Tuned Random Forest Model Evaluation:

Here are the key metrics for the Random Forest model with tuned hyperparameters:

Precision: The model has a precision of 0.60 for detecting fraudulent transactions, which is slightly lower than the untuned Random Forest model.
Recall: The recall for fraudulent transactions is 0.86, which is still high.
F1-Score: The F1-score for fraudulent transactions is 0.71, which is comparable to the untuned Random Forest model.
AUC-ROC: The area under the ROC curve is approximately 0.928, which is a good indicator of the model’s ability to distinguish between the two classes.

The tuned Random Forest model shows good performance in terms of recall and F1-score, making it a strong candidate for our final model.

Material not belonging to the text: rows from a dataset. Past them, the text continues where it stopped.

(* ===== verification/Instruments.v ===== *)
(** * Metrics

    [metrics/instruments.go] and [metrics/metrics.go]: counters and gauges, alone and by
    a label, the set of all of them, and what the exporter observes; [logger.go]: the
    log handler that counts records by level. The update methods run atomically. *)

From stdpp Require Import pretty.
From S2P Require Import Prelude Bytes.

Open Scope Z_scope.

(** ** [instruments.go] *)

(** An [atomic.Int64]. *)
Definition Counter : Type := Z.
Definition Gauge : Type := Z.

Definition newCounter : Counter := 0.
Definition Counter_Add (d : Z) (c : Counter) : Counter := swrap 64 (c + d).
Definition Counter_Inc (c : Counter) : Counter := Counter_Add 1 c.

Definition newGauge : Gauge := 0.
Definition Gauge_Inc (g : Gauge) : Gauge := swrap 64 (g + 1).
Definition Gauge_Dec (g : Gauge) : Gauge := swrap 64 (g - 1).
Definition Gauge_Set (v : Z) (g : Gauge) : Gauge := v.

(** [CounterVec] and [GaugeVec]. *)
Abbreviation Vec := (gmap string Z).
Definition newVec : Vec := ∅.

(** [v.WithLabelValues(lv)] makes the entry; an update of the counter it returns is an
    update of the entry. *)
Definition WithLabelValues (lv : string) (f : Z -> Z) (v : Vec) : Vec :=
  <[lv := f (default newCounter (v !! lv))]> v.
Definition touch (lv : string) (v : Vec) : Vec := WithLabelValues lv (fun c => c) v.
Definition Value (lv : string) (v : Vec) : Z := default newCounter (v !! lv).
Definition Reset (v : Vec) : Vec := ∅.
(** [v.each(f)], as the list of the arguments of [f]. *)
Definition each (v : Vec) : list (string * Z) := map_to_list v.

Lemma Value_With lv f v : Value lv (WithLabelValues lv f v) = f (Value lv v).
Proof. unfold Value, WithLabelValues. by rewrite lookup_insert_eq. Qed.

Lemma Value_With_ne lv lv' f v : lv <> lv' -> Value lv (WithLabelValues lv' f v) = Value lv v.
Proof. intros Hne. unfold Value, WithLabelValues. by rewrite lookup_insert_ne by done. Qed.

Lemma Value_touch lv lv' v : Value lv (touch lv' v) = Value lv v.
Proof.
  destruct (decide (lv = lv')) as [->|Hne]; unfold touch; [by rewrite Value_With|].
  by rewrite Value_With_ne.
Qed.

Lemma Gauge_Dec_Inc g : in_int 64 g = true -> Gauge_Dec (Gauge_Inc g) = g.
Proof.
  intros [Hl Hu]%in_int_spec. unfold Gauge_Dec, Gauge_Inc, swrap in *.
  change (64 - 1) with 63 in *. Z.to_euclidean_division_equations. lia.
Qed.

(** ** [metrics.go] *)

Record Metrics : Type := {
  ClientConnections : Gauge;
  ClientTotalConnections : Counter;
  ClientConnectionErrors : Counter;
  ClientReceivedFrames : Counter;
  ClientSentFrames : Counter;
  UpstreamConnections : Vec;
  UpstreamTotalConnections : Vec;
  UpstreamConnectionErrors : Vec;
  UpstreamHealthyNodes : Vec;
  UpstreamUnhealthyNodes : Vec;
  ProcessedMessages : Vec;
  ErroredMessages : Vec;
  LoggerStats : Vec;
  PanicRecoveries : Vec
}.

Definition NewMetrics : Metrics := {|
  ClientConnections := newGauge; ClientTotalConnections := newCounter;
  ClientConnectionErrors := newCounter; ClientReceivedFrames := newCounter;
  ClientSentFrames := newCounter; UpstreamConnections := newVec;
  UpstreamTotalConnections := newVec; UpstreamConnectionErrors := newVec;
  UpstreamHealthyNodes := newVec; UpstreamUnhealthyNodes := newVec;
  ProcessedMessages := newVec; ErroredMessages := newVec; LoggerStats := newVec;
  PanicRecoveries := newVec |}.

Evaluation — Final Recommendations

After going through the CRISP-DM methodology, we have arrived at the following insights and recommendations:

Key Insights:

Data Imbalance: The dataset was highly imbalanced, with fraudulent transactions making up a very small proportion. We used manual oversampling to balance the classes in the training set.
Important Features: Features like V14, V10, V4, V12, and V17 were identified as the most important for predicting fraudulent transactions.
Model Performance: Random Forest outperformed Logistic Regression in terms of precision, recall, and F1-score. The tuned Random Forest model achieved an F1-score of 0.71 and an AUC-ROC of approximately 0.928.

Recommendations:

Model for Deployment: The tuned Random Forest model is recommended for detecting fraudulent transactions due to its superior performance.
Feature Focus: Emphasize the important features (V14, V10, V4, V12, V17) for any future data collection or feature engineering.
Continuous Monitoring: Given the nature of fraud detection, it is advisable to continuously monitor the model’s performance and update it as new data becomes available.